=== DIRECTIONS ===
Write out, word for word, the first line of the data below and every line after it through the one containing "#[export] Instance entry_type_eq_dec".

=== RECORDS FOR THE EXERCISE ===
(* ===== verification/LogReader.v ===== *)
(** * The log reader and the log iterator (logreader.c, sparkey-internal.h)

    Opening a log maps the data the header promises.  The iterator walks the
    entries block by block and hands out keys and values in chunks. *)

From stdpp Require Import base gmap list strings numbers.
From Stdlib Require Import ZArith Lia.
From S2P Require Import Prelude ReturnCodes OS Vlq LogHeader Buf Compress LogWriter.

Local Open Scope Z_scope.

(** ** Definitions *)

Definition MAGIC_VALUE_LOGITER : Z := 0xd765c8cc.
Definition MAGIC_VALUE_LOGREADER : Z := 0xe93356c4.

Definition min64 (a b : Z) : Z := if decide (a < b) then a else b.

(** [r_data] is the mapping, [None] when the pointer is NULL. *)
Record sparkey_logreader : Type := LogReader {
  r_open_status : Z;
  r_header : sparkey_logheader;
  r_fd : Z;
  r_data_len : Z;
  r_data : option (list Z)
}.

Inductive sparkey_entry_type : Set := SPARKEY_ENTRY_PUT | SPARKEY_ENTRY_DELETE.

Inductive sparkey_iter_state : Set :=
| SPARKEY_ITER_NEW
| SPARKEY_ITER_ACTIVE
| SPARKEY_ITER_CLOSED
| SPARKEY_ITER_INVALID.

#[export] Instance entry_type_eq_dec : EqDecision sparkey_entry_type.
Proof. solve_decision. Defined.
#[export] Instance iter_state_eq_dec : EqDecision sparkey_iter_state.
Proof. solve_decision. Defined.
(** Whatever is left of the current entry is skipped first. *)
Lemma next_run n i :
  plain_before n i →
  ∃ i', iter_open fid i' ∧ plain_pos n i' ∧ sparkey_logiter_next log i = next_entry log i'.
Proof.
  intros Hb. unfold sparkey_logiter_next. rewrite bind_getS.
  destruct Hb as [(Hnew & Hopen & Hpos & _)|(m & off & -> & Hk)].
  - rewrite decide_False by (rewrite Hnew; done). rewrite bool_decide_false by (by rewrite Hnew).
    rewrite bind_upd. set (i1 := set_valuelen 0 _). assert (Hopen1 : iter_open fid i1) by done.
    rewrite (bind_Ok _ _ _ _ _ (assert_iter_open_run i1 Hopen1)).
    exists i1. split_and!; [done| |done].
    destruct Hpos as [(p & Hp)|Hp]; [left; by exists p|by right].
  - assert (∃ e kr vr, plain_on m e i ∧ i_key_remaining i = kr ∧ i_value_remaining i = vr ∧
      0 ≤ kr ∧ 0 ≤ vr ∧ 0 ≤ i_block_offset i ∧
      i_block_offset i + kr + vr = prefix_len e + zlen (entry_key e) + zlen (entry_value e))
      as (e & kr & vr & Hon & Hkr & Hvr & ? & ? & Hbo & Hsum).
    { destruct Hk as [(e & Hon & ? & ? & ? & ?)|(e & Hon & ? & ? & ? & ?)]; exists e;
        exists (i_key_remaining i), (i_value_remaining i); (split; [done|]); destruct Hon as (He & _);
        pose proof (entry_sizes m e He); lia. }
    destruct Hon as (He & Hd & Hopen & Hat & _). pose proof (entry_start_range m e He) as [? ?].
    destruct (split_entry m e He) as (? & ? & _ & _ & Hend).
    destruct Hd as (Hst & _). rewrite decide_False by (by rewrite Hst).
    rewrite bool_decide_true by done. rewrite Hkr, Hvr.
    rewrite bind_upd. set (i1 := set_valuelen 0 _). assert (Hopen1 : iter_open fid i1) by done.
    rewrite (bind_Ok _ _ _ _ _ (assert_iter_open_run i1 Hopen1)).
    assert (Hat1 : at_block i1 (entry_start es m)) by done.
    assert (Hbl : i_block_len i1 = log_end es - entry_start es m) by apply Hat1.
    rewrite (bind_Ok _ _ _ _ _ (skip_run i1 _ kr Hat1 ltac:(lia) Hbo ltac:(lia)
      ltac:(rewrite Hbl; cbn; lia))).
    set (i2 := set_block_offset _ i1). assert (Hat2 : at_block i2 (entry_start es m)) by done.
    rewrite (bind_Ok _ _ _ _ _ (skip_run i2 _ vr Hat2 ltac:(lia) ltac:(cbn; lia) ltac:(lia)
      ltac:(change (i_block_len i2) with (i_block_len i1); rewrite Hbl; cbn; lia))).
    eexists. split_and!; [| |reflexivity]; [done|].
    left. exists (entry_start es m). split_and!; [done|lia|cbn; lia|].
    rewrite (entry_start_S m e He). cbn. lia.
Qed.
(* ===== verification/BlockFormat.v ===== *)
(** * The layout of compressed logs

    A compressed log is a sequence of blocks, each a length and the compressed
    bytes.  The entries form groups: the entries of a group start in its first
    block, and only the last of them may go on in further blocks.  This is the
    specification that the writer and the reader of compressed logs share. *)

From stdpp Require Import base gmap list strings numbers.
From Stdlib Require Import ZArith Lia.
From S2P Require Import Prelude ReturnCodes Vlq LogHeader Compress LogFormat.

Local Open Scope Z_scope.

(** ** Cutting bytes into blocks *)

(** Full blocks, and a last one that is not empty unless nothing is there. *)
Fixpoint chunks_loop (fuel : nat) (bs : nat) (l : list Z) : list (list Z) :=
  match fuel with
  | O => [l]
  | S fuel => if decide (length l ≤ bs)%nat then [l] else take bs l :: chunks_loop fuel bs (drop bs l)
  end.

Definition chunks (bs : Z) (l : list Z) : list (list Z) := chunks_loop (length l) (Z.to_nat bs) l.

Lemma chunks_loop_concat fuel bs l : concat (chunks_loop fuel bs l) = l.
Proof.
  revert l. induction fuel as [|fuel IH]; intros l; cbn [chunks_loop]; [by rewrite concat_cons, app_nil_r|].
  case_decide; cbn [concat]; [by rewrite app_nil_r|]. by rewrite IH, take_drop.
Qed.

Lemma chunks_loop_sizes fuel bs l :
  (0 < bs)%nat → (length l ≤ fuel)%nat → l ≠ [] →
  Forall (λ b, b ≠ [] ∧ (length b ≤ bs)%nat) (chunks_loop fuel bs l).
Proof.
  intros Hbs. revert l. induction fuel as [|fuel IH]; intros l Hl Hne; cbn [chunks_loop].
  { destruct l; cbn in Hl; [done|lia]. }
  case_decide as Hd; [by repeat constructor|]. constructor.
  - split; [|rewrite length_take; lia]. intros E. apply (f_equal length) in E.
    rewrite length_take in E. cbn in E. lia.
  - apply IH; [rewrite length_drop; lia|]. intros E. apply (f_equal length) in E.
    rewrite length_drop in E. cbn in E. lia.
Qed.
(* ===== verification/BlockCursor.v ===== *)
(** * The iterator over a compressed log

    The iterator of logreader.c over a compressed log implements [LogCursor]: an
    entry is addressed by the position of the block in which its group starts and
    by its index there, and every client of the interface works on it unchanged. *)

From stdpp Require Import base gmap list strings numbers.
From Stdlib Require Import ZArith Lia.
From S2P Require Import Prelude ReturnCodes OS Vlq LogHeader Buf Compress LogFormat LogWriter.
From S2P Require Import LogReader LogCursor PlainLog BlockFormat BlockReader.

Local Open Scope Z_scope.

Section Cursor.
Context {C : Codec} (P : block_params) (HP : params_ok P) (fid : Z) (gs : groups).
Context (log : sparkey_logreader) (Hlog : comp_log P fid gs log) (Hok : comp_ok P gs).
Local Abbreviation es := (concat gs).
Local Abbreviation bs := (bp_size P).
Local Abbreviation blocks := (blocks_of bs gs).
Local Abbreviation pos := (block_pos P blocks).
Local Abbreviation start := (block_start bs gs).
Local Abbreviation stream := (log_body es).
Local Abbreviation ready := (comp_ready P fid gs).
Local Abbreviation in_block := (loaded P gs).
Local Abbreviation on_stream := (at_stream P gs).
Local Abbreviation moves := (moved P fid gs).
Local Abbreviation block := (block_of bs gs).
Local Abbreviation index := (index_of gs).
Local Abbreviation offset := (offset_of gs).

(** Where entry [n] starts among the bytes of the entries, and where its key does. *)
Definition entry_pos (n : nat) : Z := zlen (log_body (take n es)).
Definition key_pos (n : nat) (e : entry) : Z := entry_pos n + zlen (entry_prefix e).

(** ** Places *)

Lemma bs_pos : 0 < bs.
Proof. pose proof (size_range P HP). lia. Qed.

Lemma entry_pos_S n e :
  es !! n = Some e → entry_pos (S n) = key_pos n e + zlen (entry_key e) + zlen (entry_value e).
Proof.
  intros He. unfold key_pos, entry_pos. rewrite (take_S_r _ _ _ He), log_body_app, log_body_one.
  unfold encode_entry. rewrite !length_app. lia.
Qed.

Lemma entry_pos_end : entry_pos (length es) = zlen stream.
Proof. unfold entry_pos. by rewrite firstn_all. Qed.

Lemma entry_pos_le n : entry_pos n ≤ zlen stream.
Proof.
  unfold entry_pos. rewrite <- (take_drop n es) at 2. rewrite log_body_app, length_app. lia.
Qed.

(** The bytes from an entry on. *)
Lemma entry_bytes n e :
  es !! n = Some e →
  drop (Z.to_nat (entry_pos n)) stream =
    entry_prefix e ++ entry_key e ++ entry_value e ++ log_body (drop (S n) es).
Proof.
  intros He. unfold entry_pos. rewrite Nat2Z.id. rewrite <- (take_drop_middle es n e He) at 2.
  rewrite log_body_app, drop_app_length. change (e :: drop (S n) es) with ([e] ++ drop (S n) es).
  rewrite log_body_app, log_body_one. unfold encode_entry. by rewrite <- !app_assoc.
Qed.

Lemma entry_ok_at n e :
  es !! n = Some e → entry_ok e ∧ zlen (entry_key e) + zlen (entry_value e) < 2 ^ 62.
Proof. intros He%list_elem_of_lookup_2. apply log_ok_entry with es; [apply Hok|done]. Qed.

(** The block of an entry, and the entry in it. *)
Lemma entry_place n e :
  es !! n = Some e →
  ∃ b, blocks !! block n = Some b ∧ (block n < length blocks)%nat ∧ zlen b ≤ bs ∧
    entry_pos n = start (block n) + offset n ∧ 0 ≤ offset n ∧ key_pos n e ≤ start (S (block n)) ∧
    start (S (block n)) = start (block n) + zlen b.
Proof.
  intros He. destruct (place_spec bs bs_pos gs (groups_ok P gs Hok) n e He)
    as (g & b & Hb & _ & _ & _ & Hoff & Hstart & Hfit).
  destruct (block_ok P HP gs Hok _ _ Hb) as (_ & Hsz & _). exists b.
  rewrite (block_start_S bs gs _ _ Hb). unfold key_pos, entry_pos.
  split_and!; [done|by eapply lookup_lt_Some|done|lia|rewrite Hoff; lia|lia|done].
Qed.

=== EXERCISE RESULT ===
(* ===== verification/LogReader.v ===== *)
(** * The log reader and the log iterator (logreader.c, sparkey-internal.h)

    Opening a log maps the data the header promises.  The iterator walks the
    entries block by block and hands out keys and values in chunks. *)

From stdpp Require Import base gmap list strings numbers.
From Stdlib Require Import ZArith Lia.
From S2P Require Import Prelude ReturnCodes OS Vlq LogHeader Buf Compress LogWriter.

Local Open Scope Z_scope.

(** ** Definitions *)

Definition MAGIC_VALUE_LOGITER : Z := 0xd765c8cc.
Definition MAGIC_VALUE_LOGREADER : Z := 0xe93356c4.

Definition min64 (a b : Z) : Z := if decide (a < b) then a else b.

(** [r_data] is the mapping, [None] when the pointer is NULL. *)
Record sparkey_logreader : Type := LogReader {
  r_open_status : Z;
  r_header : sparkey_logheader;
  r_fd : Z;
  r_data_len : Z;
  r_data : option (list Z)
}.

Inductive sparkey_entry_type : Set := SPARKEY_ENTRY_PUT | SPARKEY_ENTRY_DELETE.

Inductive sparkey_iter_state : Set :=
| SPARKEY_ITER_NEW
| SPARKEY_ITER_ACTIVE
| SPARKEY_ITER_CLOSED
| SPARKEY_ITER_INVALID.

#[export] Instance entry_type_eq_dec : EqDecision sparkey_entry_type.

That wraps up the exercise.